The fifteen track Nothin’ To It But To Do It was produced by Junior Watson and Kid Anderson and not only features Junior’s greasy jazz-tinged blues licks throughout, but showcases a couple of fine guest vocalists. Lisa Leuschner Anderson sings five of the songs and Alabama Mike lets loose on a couple, especially “A Shot in the Dark.” The swingin’ instrumental “Up and Out” starts things off with Watson and sax man “Sax” Gordon sharing the melody or “head” as jazz folks like to refer to. A sax and organ solo is followed by a nice turn by Watson. It’s the perfect warm up, you can imagine the band opening their set at some dark club with this number, stretching their muscles before the heavy lifting comes in. “Ska-Ra-Van” is a playful ska version of Duke Ellington’s jazz standard “Caravan.” “Summer Love” has a bossa nova feel and follows a long line of fine Watson-penned instrumentals that are always a pleasure to hear. “Well, You Know” features some fat harmonica sounds from Gary Smith and the underrated vocals of Junior. “I Found You” is a slowed-down version of James Brown’s “I Got You (I Feel Good)” featuring a sassy vocal turn by Anderson.
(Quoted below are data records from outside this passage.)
(* ===== verification/Peers.v ===== *)
(** * The peer manager and the state of the network layer

    net/p2p/peer_manager.rs, with the trait of sync/mod.rs.  The peer manager, the
    downloader, the initiator and the connection manager share, through [Arc]s, one
    peer table, one sync manager and one chain: the fields of [Net].  The connection
    manager has an address manager and a ban list of its own.

    A handler of the peer manager runs to its end before the next one starts (the
    interleaving of its tasks is in PeerTasks); the loops of the initiator and the
    tasks of single connections are cut at their awaits and keep where they stand in
    [n_tasks].  The readings of the clock, the outcome of sends and the order of hash
    maps come from [NetEnv] and [HashOrder].  The chain is used through the two traits
    of the source. *)

From S2P Require Import Prelude Wire Hash Transaction Block Params Coins Taproot Engine Validation BlockFile Store Chainstate Node P2P AddrMan Sync PeerTable.

(** ** The interfaces of the chain *)

(** [ValidationInterface] (peer_manager.rs) and [SyncProvider] (sync/mod.rs). *)
Class ValidationInterface (C : Type) : Type := {
  vi_process_headers : Env -> list BlockHeader -> C -> result (list Z) NodeError * C;
  vi_process_block : Env -> Block -> C -> result Z NodeError * C;
  vi_get_block_locator : C -> BlockHash -> list BlockHash;
}.
Class SyncProvider (C : Type) : Type := {
  sp_get_next_block_hashes : C -> Z -> nat -> list BlockHash;
  sp_get_block_locator : C -> BlockHash -> list BlockHash;
  sp_has_next_block_on_disk : C -> Z -> bool;
  sp_get_blocks_tip : C -> BlockHash * Z;
  sp_activate_best_chain : Env -> C -> C;
}.
#[export] Instance blockchain_validation {B E} `{StorageBackend B, Digests, Taproot.Secp, ScriptEngine E} : ValidationInterface (Blockchain B E) := {|
  vi_process_headers := process_headers;
  vi_process_block := process_block;
  vi_get_block_locator := block_locator;
|}.
#[export] Instance blockchain_sync {B E} `{StorageBackend B, Digests, Taproot.Secp, ScriptEngine E} : SyncProvider (Blockchain B E) := {|
  sp_get_next_block_hashes := get_next_block_hashes_for_sync;
  sp_get_block_locator := block_locator;
  sp_has_next_block_on_disk := has_next_block_on_disk;
  sp_get_blocks_tip := get_blocks_tip;
  sp_activate_best_chain env bc := (bc_activate_best_chain env bc).2;
|}.

(** ** State *)

Record Peer : Type := mkPeer { misbehavior_score : Z; last_height : Z; is_discouraged : bool; p_conn : ConnectionType }.
Definition Peer_new (height : Z) (c : ConnectionType) : Peer := mkPeer 0 height false c.

(** The downloader's own fields. *)
Record DownloadProgress : Type := mkDownloadProgress { last_activation_progress : Z; last_tip_height : Z; last_blacklist_clear_height : Z }.
(** The connection manager's own fields. *)
Record Connman : Type := mkConnman { cm_addr_man : AddrMan; cm_ban_list : gmap IpAddr Z; our_nonces : gset Z }.

(** *** Where the connection tasks stand *)

(** What the handshake has learnt of the peer, and which messages have come. *)
Record PeerInfo : Type := mkPeerInfo { pi_version : Z; pi_agent : bytes; pi_height : Z; pi_services : Z }.
Record Handshake : Type := mkHandshake { hs_peer : PeerInfo; got_version : bool; got_verack : bool }.

(** Between two steps of a loop of the initiator: at the timer; before and after the
    count of the connected peers of a type; with [needed] attempts to start, at the
    head of the loop, before the connected peers are excluded, before an address is
    selected, and with the answer.  [rest] are the types that are left in this turn. *)
Inductive InitiatorPc : Type :=
  | Resting
  | Counting (c : ConnectionType) (target : nat) (rest : list (ConnectionType * nat))
  | Counted (c : ConnectionType) (target active : nat) (rest : list (ConnectionType * nat))
  | Attempting (c : ConnectionType) (needed : nat) (rest : list (ConnectionType * nat))
  | Excluding (c : ConnectionType) (needed : nat) (pending : list SocketAddr) (rest : list (ConnectionType * nat))
  | Selecting (c : ConnectionType) (needed : nat) (exclude : list SocketAddr) (rest : list (ConnectionType * nat))
  | Selected (c : ConnectionType) (needed : nat) (addr : option SocketAddr) (rest : list (ConnectionType * nat)).

(** Between two steps of the task of a connection: spawned by the initiator, dialling,
    accepted by the listener; in the handshake; and the calls after it, in order.  An
    attempt ends by recording its outcome and leaving the pending ones; [None] is a
    failed handshake. *)
Inductive ConnPc : Type :=
  | CStart
  | CDial
  | CAccepted (stream : bytes)
  | CShake (nonce : Z) (ours : Version) (h : Handshake) (stream : bytes)
  | CAdd (handle : NodeHandle) (height : Z)
  | CInit (handle : NodeHandle) (height : Z)
  | CGetAddr (handle : NodeHandle) (height : Z)
  | CSync (handle : NodeHandle) (height : Z)
  | CTip (handle : NodeHandle) (height : Z)
  | CRequest (handle : NodeHandle) (height : Z) (tip : BlockHash) (tip_height : Z)
  | CLocator (handle : NodeHandle) (height : Z) (tip : BlockHash)
  | CHeaders (handle : NodeHandle) (height : Z) (locator : list BlockHash)
  | CHeight (handle : NodeHandle) (height : Z)
  | CRecord (outcome : option NodeHandle)
  | CDone (outcome : option NodeHandle).
Record ConnTask : Type := mkConnTask { ct_addr : SocketAddr; ct_conn : ConnectionType; ct_pc : ConnPc }.
Record NetTasks : Type := mkNetTasks { fill_pc : InitiatorPc; feeler_pc : InitiatorPc; conn_tasks : list ConnTask }.
Definition no_tasks : NetTasks := mkNetTasks Resting Resting [].

Record Net (C : Type) : Type := mkNet {
  n_table : PeerTable;
  n_sync : SyncManager;
  n_chain : C;
  n_peers : gmap NodeId Peer;
  n_progress : DownloadProgress;
  n_connman : Connman;
  pending_attempts : gmap SocketAddr ConnectionType;
  n_tasks : NetTasks;
}.
Arguments mkNet {C}.
Arguments n_table {C}.
Arguments n_sync {C}.
Arguments n_chain {C}.
Arguments n_peers {C}.
Arguments n_progress {C}.
Arguments n_connman {C}.
Arguments pending_attempts {C}.
Arguments n_tasks {C}.

(** What one run of a handler gets from outside. *)
Record NetEnv : Type := mkNetEnv {
  ne_chain : Env;
  wall : Z;
  instant : Z;
  readings : Readings;
  ban_clock : BanClock;
  prune_clock : BlockHash -> Z;
  flight_clock : BlockHash -> Z;
  peer_clock : SocketAddr -> Z;
  send_ok : NodeId -> bool;
}.

(** ** A state and output monad *)

Definition NetM (C A : Type) : Type := Net C -> A * Net C * list Effect.
Section Monad.
Context {C : Type}.
#[global] Instance NetM_ret : MRet (NetM C) := fun A x n => (x, n, []).
#[global] Instance NetM_bind : MBind (NetM C) := fun A B k m n => let '(x, n1, o1) := m n in let '(y, n2, o2) := k x n1 in (y, n2, o1 ++ o2).
Definition gets {A} (f : Net C -> A) : NetM C A := fun n => (f n, n, []).
Definition change (f : Net C -> Net C) : NetM C unit := fun n => (tt, f n, []).
Definition emit (o : list Effect) : NetM C unit := fun n => (tt, n, o).

Definition set_table (t : PeerTable) (n : Net C) : Net C := mkNet t (n_sync n) (n_chain n) (n_peers n) (n_progress n) (n_connman n) (pending_attempts n) (n_tasks n).
Definition set_sync (s : SyncManager) (n : Net C) : Net C := mkNet (n_table n) s (n_chain n) (n_peers n) (n_progress n) (n_connman n) (pending_attempts n) (n_tasks n).
Definition set_chain (c : C) (n : Net C) : Net C := mkNet (n_table n) (n_sync n) c (n_peers n) (n_progress n) (n_connman n) (pending_attempts n) (n_tasks n).
Definition set_peers (p : gmap NodeId Peer) (n : Net C) : Net C := mkNet (n_table n) (n_sync n) (n_chain n) p (n_progress n) (n_connman n) (pending_attempts n) (n_tasks n).
Definition set_progress (p : DownloadProgress) (n : Net C) : Net C := mkNet (n_table n) (n_sync n) (n_chain n) (n_peers n) p (n_connman n) (pending_attempts n) (n_tasks n).
Definition set_connman (c : Connman) (n : Net C) : Net C := mkNet (n_table n) (n_sync n) (n_chain n) (n_peers n) (n_progress n) c (pending_attempts n) (n_tasks n).
Definition set_pending (p : gmap SocketAddr ConnectionType) (n : Net C) : Net C := mkNet (n_table n) (n_sync n) (n_chain n) (n_peers n) (n_progress n) (n_connman n) p (n_tasks n).
Definition set_tasks (t : NetTasks) (n : Net C) : Net C := mkNet (n_table n) (n_sync n) (n_chain n) (n_peers n) (n_progress n) (n_connman n) (pending_attempts n) t.

(** An operation of the shared sync manager, of the peer table, of the chain. *)
Definition on_sync (f : SyncManager -> SyncManager) : NetM C unit := fun n => (tt, set_sync (f (n_sync n)) n, []).
Definition ask_sync {A} (f : SyncManager -> A * SyncManager) : NetM C A := fun n => let '(x, s) := f (n_sync n) in (x, set_sync s n, []).
Definition on_table (f : PeerTable -> PeerTable) : NetM C unit := fun n => (tt, set_table (f (n_table n)) n, []).
Definition tell_table (f : PeerTable -> PeerTable * list Effect) : NetM C unit := fun n => let '(t, o) := f (n_table n) in (tt, set_table t n, o).
Definition ask_chain {A} (f : C -> A * C) : NetM C A := fun n => let '(x, c) := f (n_chain n) in (x, set_chain c n, []).
Definition when (b : bool) (m : NetM C unit) : NetM C unit := if b then m else mret tt.
Definition each {A} (f : A -> NetM C unit) (l : list A) : NetM C unit := fold_right (fun x k => f x ≫= fun _ => k) (mret tt) l.

(** [NodeHandle::send] on the channel of a peer, which fails when it is closed. *)
Definition send (env : NetEnv) (to : NodeId) (m : Message) : NetM C bool :=
  if send_ok env to then emit [Send to m] ≫= fun _ => mret true else mret false.
End Monad.

(** ** The peer manager (peer_manager.rs) *)

Definition HEADER_REQUEST_TIMEOUT : Z := from_secs 15.
Definition HEADERS_BATCH : nat := 2000.
Definition get_headers (locator : list BlockHash) : Message := MGetHeaders (mkGetHeaders 70015 locator ZERO_HASH).

Section PeerManager.
Context {C : Type} {VI : ValidationInterface C} {D : Digests}.

Definition initialize_node (id : NodeId) (height : Z) (c : ConnectionType) : NetM C unit :=
  change (fun n => set_peers (<[id := Peer_new height c]> (n_peers n)) n).
Definition finalize_node (id : NodeId) : NetM C unit :=
  _ ← change (fun n => set_peers (delete id (n_peers n)) n);
  _ ← on_table (remove_peer id);
  on_sync (on_peer_disconnect id).

Definition misbehaving (env : NetEnv) (id : NodeId) (how_much : Z) : NetM C unit := fun n =>
  match n_peers n !! id with
  | None => (tt, n, [])
  | Some peer =>
    let s := wrap_s 32 (misbehavior_score peer + how_much) in
    let discourage := (100 <=? s) && negb (is_discouraged peer) in
    let peer := mkPeer s (last_height peer) (if discourage then true else is_discouraged peer) (p_conn peer) in
    let n := set_peers (<[id := peer]> (n_peers n)) n in
    tell_table (if discourage then record_critical_failure (ban_clock env) id else record_misbehavior (ban_clock env) id how_much) n
  end.
Definition is_peer_discouraged (n : Net C) (id : NodeId) : bool := match n_peers n !! id with Some p => is_discouraged p | None => false end.

(** The request for the headers after [tip], in the one header slot. *)
Definition request_headers (env : NetEnv) (id : NodeId) (tip : BlockHash) (height : Z) : NetM C unit :=
  began ← ask_sync (try_begin_header_request (readings env) id tip height HEADER_REQUEST_TIMEOUT);
  if began : bool then
    locator ← gets (fun n => vi_get_block_locator (n_chain n) tip);
    sent ← send env id (get_headers locator);
    when (negb sent) (on_sync (finish_header_request id))
  else mret tt.

Definition on_headers (env : NetEnv) (id : NodeId) (hs : list BlockHeader) : NetM C unit :=
  _ ← on_sync (finish_header_request id);
  match hs with
  | [] => mret tt
  | _ =>
    r ← ask_chain (vi_process_headers (ne_chain env) hs);
    match r with
    | Err _ => misbehaving env id 20
    | Ok heights =>
      match last (zip hs heights) with
      | None => mret tt
      | Some (last_header, last_height) =>
        let last_hash := block_hash last_header in
        _ ← when (negb (bool_decide (last_hash = ZERO_HASH))) (on_sync (update_headers_tip last_hash last_height (time last_header)));
        when (length hs =? HEADERS_BATCH)%nat (request_headers env id last_hash last_height)
      end
    end
  end.

Definition on_block (env : NetEnv) (id : NodeId) (b : Block) : NetM C unit :=
  let hash := block_hash (header b) in
  r ← ask_chain (vi_process_block (ne_chain env) b);
  match r with
  | Ok _ => _ ← on_sync halve_stalling_timeout; on_sync (mark_block_received hash)
  | Err _ => _ ← on_sync (mark_block_received hash); misbehaving env id 100
  end.

Definition on_not_found (inventory : list InvVector) : NetM C unit :=
  each (fun item => match inv_type item with
                    | InvBlock | InvWitnessBlock => on_sync (mark_block_received (inv_hash item))
                    | _ => mret tt
                    end) inventory.
Definition on_ping (env : NetEnv) (id : NodeId) (nonce : Z) : NetM C unit :=
  _ ← send env id (MPong (mkPong nonce)); mret tt.

(** [process_message]; announcements are only logged. *)
Definition process_message (env : NetEnv) (id : NodeId) (m : Message) : NetM C unit :=
  match m with
  | MHeaders h => on_headers env id (headers h)
  | MBlock b => on_block env id b
  | MPing p => on_ping env id (ping_nonce p)
  | MNotFound i => on_not_found (inventory i)
  | _ => mret tt
  end.

Definition sync_with_peer (env : NetEnv) (id : NodeId) : NetM C unit :=
  s ← gets n_sync;
  when (is_ibd (wall env) s) (request_headers env id (sm_headers_tip s) (sm_headers_height s)).
End PeerManager.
Watson really tears it up on the closer “You’re Gonna Need Me Before I Need You.” The rhythm section of bassist Kedar Roy and drummer Andrew Guterman is solid and this whole record feels like it could have been plucked off my grandfather’s turntable in 1959. Jim Pugh shines on piano and organ. His refreshing organ sound is quite different from the standard B3 Hammond we typically hear. It’s not a Farfisa, maybe an old Univox?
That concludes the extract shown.